# Where do you buy your feed?



## jeff47041

The local feed store closed its doors Friday. I stopped by the owners house today and talked to him with intentions of checking into the possibility of buying the feed mill and reopening it.
His biggest problem was Rural King and Tractor supply.(each has opened 20 miles away from us) He said that all of the small (2 to 5 pigs, 10 chickens in the back yard) growers just run to Rural King and buy their premixed feed instead of getting feed mixed at the feed mill.

I'm on good terms with locals, and I'm pretty sure I can get big farmers that grind their own feed to at least buy their supplements from me. But I would have to get small, back yard farmers to come. 

So my questions are:
Do you go to a feed mill or just buy from a place like Rural King or Tractor Supply?
What would get you to consider making a trip to your local feed store to buy feed? Is it just price? or convenience?


----------



## UncleJoe

We get ours from a smaller semi-local supplier that grows and mixes his own. We get horse and chicken feed from him. The difference is, he has a large delivery route and we are on it. His minimum purchase for delivery is 500#.


----------



## ilovetigger

We buy ours from the local feed mill..............both feed and straw.


----------



## Country Living

We don't have a local feed mill so we buy from the local feed store.


----------



## *Andi

We use a local mill that will make our blend/recipe (as long as we buy it by the ton... which is no problem, as we feed it to one an all ... horses and down)
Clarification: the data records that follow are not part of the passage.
(** A decisions answer; a validated decisions request has questions. *)
Definition settle_decisions (last : attempt) (report : UsageReport) (cost : Record_) : Result :=
  let answers := default [] (out_Decisions (att_outcome last)) in
  match Decisions (request_Input request) with
  | None => refused (NewError requestID CodeInternalError)
  | Some questions =>
      match ValidateDecisionAnswers questions answers with
      | Some _ =>
          finalize (set_Outcome OutcomeFailed report) (Some (NewError requestID CodeProviderError)) None cost
      | None =>
          let report := set_Outcome OutcomeCompleted report in
          match UsageReport_Validate report with
          | Some _ => unsettleable report cost
          | None =>
              mkResult
                (Some (mkDecisionResult DecisionSchemaVersion requestID (r_ModelReference (att_route last)) answers report))
                None None (Some report) None cost
          end
      end
  end.

(** An embedding. *)
Definition settle_embedding (last : attempt) (value : EmbeddingResult) (report : UsageReport) (cost : Record_) : Result :=
  let report := set_Outcome OutcomeCompleted report in
  let report := if UsageSource report =s "" then set_UsageSource UsageProviderReported report else report in
  mkResult None
    (Some (mkEmbeddingSuccess EmbeddingResponseSchemaVersion requestID (r_ModelReference (att_route last)) value))
    None (Some report) None cost.
Lemma after_attempt_branches (P : Ending * Loop -> Prop) w last s :
  P (Leave (Some last), s) ->
  (forall failure, att_err last = Some failure -> APIFormat request <> APIFormatDecisions ->
    let s' := set_abandoned (Some last) s in
    P (NextRoute, s') /\
    (started (emit s) = false -> P (Leave (Some (set_cancelled last)), set_abandoned None s')) /\
    forall wait, started (emit s) = false ->
      Retry.next (t_jitter w) failure (routeRetries s) (waited s) retry = Some wait ->
      P (SameRoute, retry_after wait s')) ->
  P (after_attempt w last s).
Proof.
  intros Hleave Hmove. unfold Executor.after_attempt, abandon. destruct (att_err last) as [failure|]; [|done].
  destruct (_ || _); [done|]. destruct (APIFormat request =s APIFormatDecisions) eqn:Ed; [done|]. bool_cases.
  destruct (Hmove failure eq_refl Ed) as (H1 & H2 & H3).
  change (started (emit (set_abandoned (Some last) s))) with (started (emit s)).
  destruct (started (emit s)) eqn:Est; [done|].
  change (routeRetries (set_abandoned (Some last) s)) with (routeRetries s).
  change (waited (set_abandoned (Some last) s)) with (waited s).
  destruct (Retry.next _ _ _ _ _) as [wait|]; [|done]. specialize (H3 wait eq_refl eq_refl).
  destruct (t_waited w); [exact H3|exact (H2 eq_refl)].
Qed.

(** What an execution leaves of the loop's state. *)
Record ran (n index : nat) (w : Turn) (c : candidate) (adapter : Adapter) (call : Call)
    (platform credentials : option Credentials) (p : Permits) (s : Loop) (last : attempt) (s' : Loop) : Prop := {
  ran_played : exists outcome err,
    play sink (a_Stream adapter n call credentials) (serving (r_Provider (c_route c)) (r_DeploymentID (c_route c)) (emit s)) =
      (outcome, err, emit s') /\
    att_outcome last = outcome /\ att_err last = err /\
    exists telemetry, usage s' = usage s ++ rows_of w (c_route c) (Z.of_nat (length (usage s))) outcome telemetry;
  ran_route : att_route last = c_route c;
  ran_switches : switches s' = switches s;
  ran_skipped : skipped s' = skipped s;
  ran_abandoned : abandoned s' = None;
  ran_retry : retrySame s' = retrySame s /\ routeRetries s' = routeRetries s /\ waited s' = waited s;
  ran_shared : shared s' = report_permit (t_report w) (att_err last) (att_cancelled last) p
                             (report_customer (t_report w) (att_err last) p (t_during w (shared s)));
  ran_calls : calls s' = calls s ++ [mkUpstreamCall index call credentials (started (emit s))];
}.

Lemma run_attempt_ran n index w c adapter call platform credentials p s :
  let '(last, s') := run_attempt n index w c adapter call platform credentials p s in
  ran n index w c adapter call platform credentials p s last s'.
Proof.
  unfold Executor.run_attempt. destruct (play _ _ _) as [[outcome err] e] eqn:Ep.
  constructor; try done. exists outcome, err. split; [exact Ep|]. split; [done|]. split; [done|]. by eexists.
Qed.

(** Settling and refusing end the request and change nothing but its stream. *)
Definition ends (s : Loop) (x : Ending * Loop) : Prop := exists r e, x = (Return_ r, set_emit e s).

Lemma settle_now_ends w a err failure s : ends s (let '(r, s) := settle_now w a err failure s in (Return_ r, s)).
Proof. unfold Executor.settle_now. destruct (settle _ _ _ _ _ _ _ _ _ _ _ _ _) as [r e]. by exists r, e. Qed.

Lemma refuse_turn_ends w failure s : ends s (refuse_turn w failure s).
Proof. unfold Executor.refuse_turn. destruct (abandoned s); [apply settle_now_ends|by eexists _, _]. Qed.

Lemma after_loop_ends w last s : exists r e, after_loop w last s = (r, set_emit e s).
Proof.
  unfold Executor.after_loop, Executor.settle_now.
  destruct last as [a|]; [|destruct (abandoned s) as [a|]; [|by eexists _, _]];
    destruct (settle _ _ _ _ _ _ _ _ _ _ _ _ _) as [r e]; by exists r, e.
Qed.

(** ** Termination *)

(** The retries the current route has already had. *)
Definition retried (s : Loop) : Z := if retrySame s then routeRetries s else 0.

Definition progress (s : Loop) (x : Ending * Loop) : Prop :=
  match x.1 with
  | NextRoute => retrySame x.2 = false
  | SameRoute => retried x.2 = (retried s + 1)%Z /\ (retried x.2 <= MaxRetriesPerRoute retry)%Z
  | _ => True
  end.

Lemma ends_progress s s' x : ends s' x -> progress s x.
Proof. by intros (r & e & ->). Qed.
Not to say we don't use TS because we do ... our local mill does not sell dog food, cat food or any type of chick feed ... So for some feeds we must go somewhere else.


----------



## worldengineer

We don't have a feed mill that I know of anywhere close. So I usually use Southern States, cheapest and most friendly.

To be honest if someone were to open one near here I would probably start going there. As long as the prices were relatively competitive. The main thing is good customer service. I know several of the guys at Southern, so I enjoy going there to be able to talk a bit with people I know.


----------



## oif_ghost_tod

If you don't have a mill close by, or a co-op, just make friends with a local farmer. 

Most cattle farmers I know have their own pto driven grain mill and will happily grind up a load of feed for a real reasonable price. If they don't have the extra grain, they know who does.

People so quickly forget that this is the way people networked pre-Facebook. Just drive up and ask. Worst that can happen is they say no.

Trust me, they are gonna be glad that you are there for feed, rather than to preach or sell something.


----------



## cowboyhermit

We have a lot of livestock so we grow 99% of our own feed, there is a huge markup at retail compared to the price/bushel or ton.
As to salt and mineral we buy it as cheap as we can:sorry3:, buying locally isn't really an option with that stuff but it tends to be shipped as little as possible because of it's low price/pound. I do try to buy from companies that I like more though (not Cargill).

We sell a quite a bit of feed to others with livestock as well, tons of hay and straw but some grain.


----------



## dirtgrrl

My marketing degree in a nutshell ...

In my humble opinion, it's both price and convenience. Check into producing your own pre-mixed and pre-bagged feed. Emphasize fresh and local in your marketing. No unwanted ingredients, etc. Try not to mark it up too much so that you are competitive with (not cheaper than) the chains. Maybe add other feeds too, so that you are a one-stop shop for those calorie-burning four-leggeds. Figure out ways to take local relatively inexpensive materials and turn them into value-added products. A tomato turned into salsa is much more profitable than one from the vine.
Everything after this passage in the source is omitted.